Similar to BIA's surface leasing regulations, Tribal regulations
under the HEARTH Act pervasively cover all aspects of leasing. See 25
U.S.C. 415(h)(3)(B)(i) (requiring Tribal regulations be consistent with
BIA surface leasing regulations). Furthermore, the Federal government
[[Page 49900]]
remains involved in the Tribal land leasing process by approving the
Tribal leasing regulations in the first instance and providing
technical assistance, upon request by a Tribe, for the development of
an environmental review process. The Secretary also retains authority
to take any necessary actions to remedy violations of a lease or of the
Tribal regulations, including terminating the lease or rescinding
approval of the Tribal regulations and reassuming lease approval
responsibilities. Moreover, the Secretary continues to review, approve,
and monitor individual Indian land leases and other types of leases not
covered under the Tribal regulations according to 25 CFR part 162.

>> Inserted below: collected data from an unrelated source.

(* ===== verification/StreamSpec.v ===== *)
(** * What the dashboard shows of the event stream of a node

    From the bytes that the API writes every second to the points of the charts. *)
From S2P Require Import Prelude GoText GoFloat GoFloatText FloatRatio GoTime Json JsonCodec Resp Eviction Store Executor Engine Metrics.
From S2P Require Import Topology ControlFSM Planner Observer ControlStatus ControlJson ControlJsonSpec AdminNode NodeClient NodeClientSpec Api Monitor MonitorSpec.
From S2P Require Dashboard.
From S2P Require Import DashboardPages DashboardSpec.
Local Open Scope Z_scope.
(** X24. [logpsi] does not check the entries of a row.  An entry other
    than 0 and 1 is encoded by [tf.one_hot] as the zero vector and adds
    nothing to the sum of the row: a row of [N] such entries gets the
    value 0, whatever the network. *)
Theorem logpsi_of_other_entries_is_zero
    (self : vmc) (ly : layers) (batch : array2) :
  (1 <= N self)%Z ->
  Forall (fun s => length s = Z.to_nat (N self)) batch ->
  exists l,
    logpsi self ly batch = Ok l
    /\ length l = length batch
    /\ forall i s, nth_error batch i = Some s ->
         Forall (fun z => z <> 0%Z /\ z <> 1%Z) s ->
         nth_error l i = Some 0.
Proof.
  intros HN Hb. exists (map (amplitude self ly) batch).
  split; [now apply logpsi_rows|]. split; [apply length_map|].
  intros i s Hi Hs. rewrite nth_error_map, Hi. cbn [option_map]. f_equal.
  unfold amplitude. rewrite Rsum_zeros; [decimals; field|].
  intros [p z] Hin. cbn [fst snd].
  apply in_combine_r in Hin. rewrite Forall_forall in Hs.
  destruct (Hs z Hin) as [H0 H1]. unfold dot2, one_hot. cbn [fst snd].
  destruct (Z.eqb_spec z 0) as [|_]; [contradiction|].
  destruct (Z.eqb_spec z 1) as [|_]; [contradiction|]. ring.
Qed.

(** A row of spins written as -1 and 2 on the 1-by-2 lattice. *)
Lemma logpsi_of_other_entries_is_zero_example :
  exists l,
    logpsi (init 1 2 7 1 1) example_layers [[-1; 2]; [0; 1]]%Z = Ok l
    /\ length l = length [[-1; 2]; [0; 1]]%Z
    /\ forall i s, nth_error [[-1; 2]; [0; 1]]%Z i = Some s ->
         Forall (fun z => z <> 0%Z /\ z <> 1%Z) s ->
         nth_error l i = Some 0.
Proof.
  apply logpsi_of_other_entries_is_zero.
  - rewrite LatticeFacts.vmc_closed. simpl. lia.
  - repeat constructor.
Defined.

End RowByRow.

(** ** The energy as a weighted sum of local energies *)

Module Expectation.

Import NetKet VMC Amplitude LocalEnergy SameHamiltonian Normalisation RydbergMatrix.
Open Scope R_scope.

(** X25. What the training loop estimates.  On a lattice with
    [Lx >= 1] and [Ly >= 1], take for batch all configurations of the
    lattice: the local energies that [localenergy] returns, each
    weighted by the squared amplitude [exp(2 * logpsi)] of its row, add
    up to the expectation value of the Hamiltonian of
    [generatehamiltonian] in the state of the network, the sum over
    all [s] and [t] of [exp(logpsi(s)) * <s|H|t> * exp(logpsi(t))]. *)
Theorem weighted_local_energies_give_the_energy
    (Lx Ly : Z) (V Omega delta : R) (ly : layers) (h : heap) (samples_ref : ref) :
  let self := init Lx Ly V Omega delta in
  let n := Z.to_nat (Lx * Ly) in
  let H := Tomography.generatehamiltonian Lx Ly V Omega delta in
  (1 <= Lx)%Z -> (1 <= Ly)%Z ->
  nth_error h samples_ref = Some (configs n) ->
  exists all eloc,
    logpsi self ly (configs n) = Ok all
    /\ fst (localenergy self ly samples_ref all h) = Ok eloc
    /\ Rsum (map (fun le => exp (2 * fst le) * snd le) (combine all eloc))
       = Rsum (map (fun sl =>
                 Rsum (map (fun tl => exp (snd sl)
                                      * matrix_element n H (fst sl) (fst tl)
                                      * exp (snd tl))
                           (combine (configs n) all)))
               (combine (configs n) all)).
Proof.
  intros self n H HLx HLy Hh.
  assert (EN : N self = (Lx * Ly)%Z).
  { subst self. now rewrite LatticeFacts.vmc_closed. }
  assert (HN : (1 <= N self)%Z) by nia.
  assert (Hrows : Forall (fun s => length s = n /\ binary s) (configs n)).
  { apply Forall_forall. intros s Hs. apply in_configs in Hs. exact Hs. }
  set (amp := amplitude self ly).
  exists (map amp (configs n)),
         (map (fun s => local_energy_value self ly s (amp s)) (configs n)).
  split; [|split].
  - apply logpsi_rows; [exact HN|]. rewrite EN.
    eapply Forall_impl; [|exact Hrows]. intros s [Hl _]. exact Hl.
  - assert (Hv : forall l, Forall (LatticeBounds.valid_bond (N self)) l ->
                           Forall (in_lattice (N self)) l).
    { intros l. apply Forall_impl. intros b (_ & Ha & Hb). split; assumption. }
    rewrite (localenergy_batch self ly samples_ref (configs n)
               (map amp (configs n))).
    + rewrite Sampling.combine_map_r, map_map. reflexivity.
    + rewrite EN. exact Hrows.
    + apply length_map.
    + apply Hv. subst self. rewrite LatticeFacts.vmc_closed. simpl.
      apply LatticeBounds.nn_valid.
    + apply Hv. subst self. rewrite LatticeFacts.vmc_closed. simpl.
      apply LatticeBounds.nnn_valid.
    + apply Hv. subst self. rewrite LatticeFacts.vmc_closed. simpl.
      apply LatticeBounds.nnnn_valid.
    + exact Hh.
  - rewrite !Sampling.combine_map_r.
    replace (combine (map amp (configs n))
               (map (fun s => local_energy_value self ly s (amp s)) (configs n)))
      with (map (fun s => (amp s, local_energy_value self ly s (amp s)))
                (configs n)).
    2:{ generalize (configs n) as l. intros l.
        induction l as [|s l IH]; simpl; [reflexivity|]. now rewrite IH. }
    rewrite !map_map. f_equal. apply map_ext_in. intros s Hs. cbn [fst snd].
    rewrite Forall_forall in Hrows. destruct (Hrows s Hs) as [Hl Hb].
    unfold amp. subst self n H.
    rewrite estimator_row by assumption.
    rewrite <- Rsum_scale, map_map. f_equal. apply map_ext. intros t.
    cbn [fst snd].
    replace (2 * amplitude (init Lx Ly V Omega delta) ly s)
      with (amplitude (init Lx Ly V Omega delta) ly s
            + amplitude (init Lx Ly V Omega delta) ly s) by ring.
    unfold Rminus. rewrite !exp_plus, exp_Ropp.
    pose proof (exp_pos (amplitude (init Lx Ly V Omega delta) ly s)).
    field. lra.
Qed.

(** The 1-by-2 lattice. *)
Lemma weighted_local_energies_give_the_energy_1x2 :
  let self := init 1 2 7 1 1 in
  let n := Z.to_nat (1 * 2) in
  let H := Tomography.generatehamiltonian 1 2 7 1 1 in
  exists all eloc,
    logpsi self example_layers (configs n) = Ok all
    /\ fst (localenergy self example_layers 0%nat all [configs n]) = Ok eloc
    /\ Rsum (map (fun le => exp (2 * fst le) * snd le) (combine all eloc))
       = Rsum (map (fun sl =>
                 Rsum (map (fun tl => exp (snd sl)
                                      * matrix_element n H (fst sl) (fst tl)
                                      * exp (snd tl))
                           (combine (configs n) all)))
               (combine (configs n) all)).
Proof.
  apply (weighted_local_energies_give_the_energy 1 2 7 1 1 example_layers
           [configs (Z.to_nat (1 * 2))] 0%nat); try lia. reflexivity.
Defined.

Accordingly, the Federal and Tribal interests weigh heavily in
favor of preemption of State and local taxes on lease-related
activities and interests, regardless of whether the lease is governed
by Tribal leasing regulations or 25 CFR part 162. Improvements,
activities, and leasehold or possessory interests may be subject to
taxation by the Tunica-Biloxi Indian Tribe.
Bryan Newland,
Assistant Secretary--Indian Affairs.